With this new venture, the married chefs Angie Rito and Scott Tacinelli, and their partner Michael Stillman’s Quality Branded, aren’t fretting about driving business from their high-profile Italian American restaurant, Don Angie, which opened six years ago just a few doors south. “It’s different, there’s more seafood and we’re being creative with it,” Mr. Tacinelli said. The restaurant’s name is that of the patron saint of Sanza, Mr. Tacinelli’s grandfather’s native village in Campania, Italy. (He was also named Sabino.) The menu, a collaboration by the chefs, has seafood front and center, with scallop crudo, crab and mortadella dip, insalata Louie with dressed shrimp, farfalle stuffed with smoked chili crab, grilled coho salmon, and shrimp Parm with sweet and sour arrabbiata. Cured meats play an important supporting role in several dishes, as spicy capocollo dresses octopus carpaccio and ’nduja seasons stuffed mussels. As at Don Angie, the pastas are all made in-house. The room, lit with slashes of bright gold is seemingly expansive thanks to a mirrored wall. It seats 45 at mahogany tables, some set at toffee-colored leather banquettes. Another 10 seats are at a bar with more curves than the Amalfi Drive.

113 Greenwich Avenue (Jane Street), 212-970-8808, sansabinonyc.com.

You can’t believe everything you read on the menu at Guy and Tali Vaknin’s new Mexican restaurant. Beef carpaccio? Grilled chicken tostada? Carne asada? Empanadas with three cheeses? Pepita-crusted salmon? The restaurant — part of their City Roots Hospitality group that also owns Beyond Sushi — is entirely vegan, so the proteins are plant-based but sauced and seasoned like the Mexican classics. The restaurant, with a brooding mural and tile floors, is dramatically lit.

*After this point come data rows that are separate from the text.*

Lemma bind_run {A B} (m : M W A) (k : A -> M W B) w a w1 :
  m w = (Ok a, w1) -> bind m k w = k a w1.
Proof. unfold bind. intros ->. reflexivity. Qed.

Lemma lift_ok {A} (r : result A) (w : W) a w' :
  lift r w = (Ok a, w') -> r = Ok a /\ w' = w.
Proof. unfold lift. intros H. inversion H. auto. Qed.

Lemma ret_ok {A} (a b : A) (w w' : W) :
  ret a w = (Ok b, w') -> b = a /\ w' = w.
Proof. unfold ret. intros H. inversion H. auto. Qed.

Ltac unmonad :=
  repeat match goal with
  | H : bind _ _ _ = (Ok _, _) |- _ =>
      let a := fresh "a" in let w1 := fresh "w" in
      let H1 := fresh "Hrun" in let H2 := fresh "Hrest" in
      apply bind_ok in H; destruct H as (a & w1 & H1 & H2)
  | H : lift _ _ = (Ok _, _) |- _ =>
      let H1 := fresh "Hval" in
      apply lift_ok in H; destruct H as [H1 ->]
  | H : ret _ _ = (Ok _, _) |- _ =>
      apply ret_ok in H; destruct H as [-> ->]
  end.

(** *** QueryDecomposer.decompose *)

Lemma basic_decomposition_queries query :
  py_get (basic_decomposition query) "search_queries" (PList [])
  = Ok (fallback_queries query).
Proof. reflexivity. Qed.

(** [decompose] always returns; what it returns is the basic
    decomposition or the parsed response, the latter only when the call, the
    parse and the log line all went through. *)
Lemma decompose_cases (self : QueryDecomposer W) query w :
  exists d w',
    decompose self query w = (Ok d, w') /\
    (d = basic_decomposition query \/
     exists content text queries n,
       ainvoke (llm self) (DECOMPOSITION_PROMPT query) w = (Ok content, w') /\
       json_match content = Ok text /\
       json_loads (PyStr.strip text) = Ok d /\
       py_get d "search_queries" (PList []) = Ok queries /\
       py_len queries = Ok n).
Proof.
  unfold decompose, try_except, bind, lift, ret.
  destruct (ainvoke (llm self) (DECOMPOSITION_PROMPT query) w) as [[content|e] w1] eqn:Hcall.
  - destruct (json_match content) as [text|e] eqn:Hfence.
    + destruct (json_loads (PyStr.strip text)) as [d|e] eqn:Hparse.
      * destruct (py_get d "search_queries" (PList [])) as [queries|e] eqn:Hget.
        -- destruct (py_len queries) as [n|e] eqn:Hlen.
           ++ exists d, w1. split; [reflexivity|]. right.
              exists content, text, queries, n. auto.
           ++ exists (basic_decomposition query), w1.
              split; [destruct (exn_type e); reflexivity | auto].
        -- exists (basic_decomposition query), w1.
           split; [destruct (exn_type e); reflexivity | auto].
      * exists (basic_decomposition query), w1.
        split; [destruct (exn_type e); reflexivity | auto].
    + exists (basic_decomposition query), w1.
      split; [destruct (exn_type e); reflexivity | auto].
  - exists (basic_decomposition query), w1.
    split; [destruct (exn_type e); reflexivity | auto].
Qed.

(** Whatever [decompose] returns holds a sized value under
    [search_queries] (or nothing, which reads as the empty list). *)
Lemma decompose_sized (self : QueryDecomposer W) query w d w' :
  decompose self query w = (Ok d, w') ->
  exists queries n,
    py_get d "search_queries" (PList []) = Ok queries /\ py_len queries = Ok n.
Proof.
  intros H. destruct (decompose_cases self query w) as (d0 & w0 & H0 & Hcase).
  rewrite H in H0. inversion H0; subst d0 w0.
  destruct Hcase as [-> | (content & text & queries & n & _ & _ & _ & Hget & Hlen)].
  - exists (fallback_queries query), 1. split; reflexivity.
  - exists queries, n. auto.
Qed.

(** C2. If the model's response cannot be parsed as JSON after fence
    stripping, or the call itself raises, or anything else raises on the way,
    [decompose] returns the basic decomposition, whose [search_queries] is the
    single sub-query (the original text, purpose "primary"); and [decompose]
    never raises: in every world it returns a value, and any value other than
    the basic decomposition is the parsed response. *)
Theorem decompose_falls_back_and_never_raises (self : QueryDecomposer W) query w :
  (exists d w', decompose self query w = (Ok d, w')) /\
  (forall content w1 text e,
      ainvoke (llm self) (DECOMPOSITION_PROMPT query) w = (Ok content, w1) ->
      json_match content = Ok text ->
      json_loads (PyStr.strip text) = Raise e ->
      decompose self query w = (Ok (basic_decomposition query), w1)) /\
  (forall e w1,
      ainvoke (llm self) (DECOMPOSITION_PROMPT query) w = (Raise e, w1) ->
      decompose self query w = (Ok (basic_decomposition query), w1)) /\
  (forall d w1,
      decompose self query w = (Ok d, w1) ->
      d <> basic_decomposition query ->
      exists content text,
        ainvoke (llm self) (DECOMPOSITION_PROMPT query) w = (Ok content, w1) /\
        json_match content = Ok text /\
        json_loads (PyStr.strip text) = Ok d) /\
  py_get (basic_decomposition query) "search_queries" (PList [])
  = Ok (PList [PDict [("query", PStr query); ("purpose", PStr "primary")]]).
Proof.
  repeat split.
  - destruct (decompose_cases self query w) as (d & w' & H & _). eauto.
  - intros content w1 text e Hcall Hfence Hparse.
    unfold decompose, try_except, bind, lift. rewrite Hcall, Hfence, Hparse.
    destruct (exn_type e); reflexivity.
  - intros e w1 Hcall.
    unfold decompose, try_except, bind. rewrite Hcall.
    destruct (exn_type e); reflexivity.
  - intros d w1 H Hne.
    destruct (decompose_cases self query w) as (d0 & w0 & H0 & Hcase).
    rewrite H in H0. inversion H0; subst d0 w0.
    destruct Hcase as [-> | (content & text & queries & n & Hc & Hf & Hp & _)].
    + contradiction.
    + exists content, text. auto.
Qed.

(** *** The decompose node *)

(** The node always goes through its [try] body: the handler that
    records "Decomposition error" is never entered, because [decompose]
    itself never raises. *)
Lemma decompose_node_run (self : GeospatialSearchAgent W) state w :
  exists d w' queries,
    decompose (decomposer self) (original_query state) w = (Ok d, w') /\
    py_get d "search_queries" (PList []) = Ok queries /\
    _decompose_node self state w = (Ok (set_decomposed_queries queries state), w').
Proof.
  destruct (decompose_cases (decomposer self) (original_query state) w)
    as (d & w' & Hd & _).
  destruct (decompose_sized _ _ _ _ _ Hd) as (queries & n & Hget & Hlen).
  exists d, w', queries. repeat split; auto.
  unfold _decompose_node, try_except, bind, lift, ret.
  rewrite Hd, Hget, Hlen. reflexivity.
Qed.

(** *** The search_variables node *)

Lemma search_variable_run (self : GeospatialSearchAgent W) acc item w :
  is_dict item = true ->
  search_variable self acc item w =
  (Ok ((fst acc ++ stamped_matches
                     (item, fst (search_metadata (postgis self) [subquery_text item] None 10 w)))%list,
       (snd acc ++ failure_messages
                     (item, fst (search_metadata (postgis self) [subquery_text item] None 10 w)))%list),
   snd (search_metadata (postgis self) [subquery_text item] None 10 w)).
Proof.
  destruct item; try discriminate. intros _.
  unfold search_variable, bind, lift, py_get, try_except, ret,
    stamped_matches, failure_messages.
  cbn [subquery_text subquery_purpose fst snd].
  destruct (search_metadata (postgis self) [dict_get "query" (PStr "") entries] None 10 w)
    as [[ms|e] w1]; cbn [fst snd]; rewrite app_nil_r; reflexivity.
Qed.

Lemma search_variable_not_dict (self : GeospatialSearchAgent W) acc item w :
  is_dict item = false ->
  exists e, search_variable self acc item w = (Raise e, w).
Proof.
  destruct item; try discriminate; intros _;
    unfold search_variable, bind, lift, py_get; eauto.
Qed.

Lemma store_outcomes_cons (self : PostGISSearcher W) item rest w :
  store_outcomes self (item :: rest) w =
  (item, fst (search_metadata self [subquery_text item] None 10 w))
  :: store_outcomes self rest (snd (search_metadata self [subquery_text item] None 10 w)).
Proof.
  cbn [store_outcomes].
  destruct (search_metadata self [subquery_text item] None 10 w); reflexivity.
Qed.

37 West 19th Street, 212-871-3171, sietenyc.com.

Dennis Turcinovic, an owner of the historic, refurbished Delmonico’s in the financial district, has opened this intimate, bi-level spot with Max Tucci, Delmonico’s global brand officer. It’s a homage to Mr. Tucci’s family, especially his grandfather Oscar Tucci, who reopened Delmonico’s after Prohibition. Here, the Italian menu blends tradition with contemporary touches, like smoked anchovies on focaccia, baked clams with peanut vinaigrette, and osso buco ravioli. A Delmonico’s signature, the eye of Delmonico steak, is also on the menu. The food is the work of the chef Edward Hong. (Friday)

643 Broadway (Bleecker Street), 917-831-1401, tuccinyc.com.

Freshly made tacos are as available as coffee in a diner at this new East Village Mexican spot. They come with varied fillings, including beef, lamb, duck, shrimp, fish and cauliflower. Mushroom tostada, flautas, chile relleno and grilled skirt steak are some other specialties.

51 Avenue B (East Fourth Street), 212-777-3912, popularesny.com.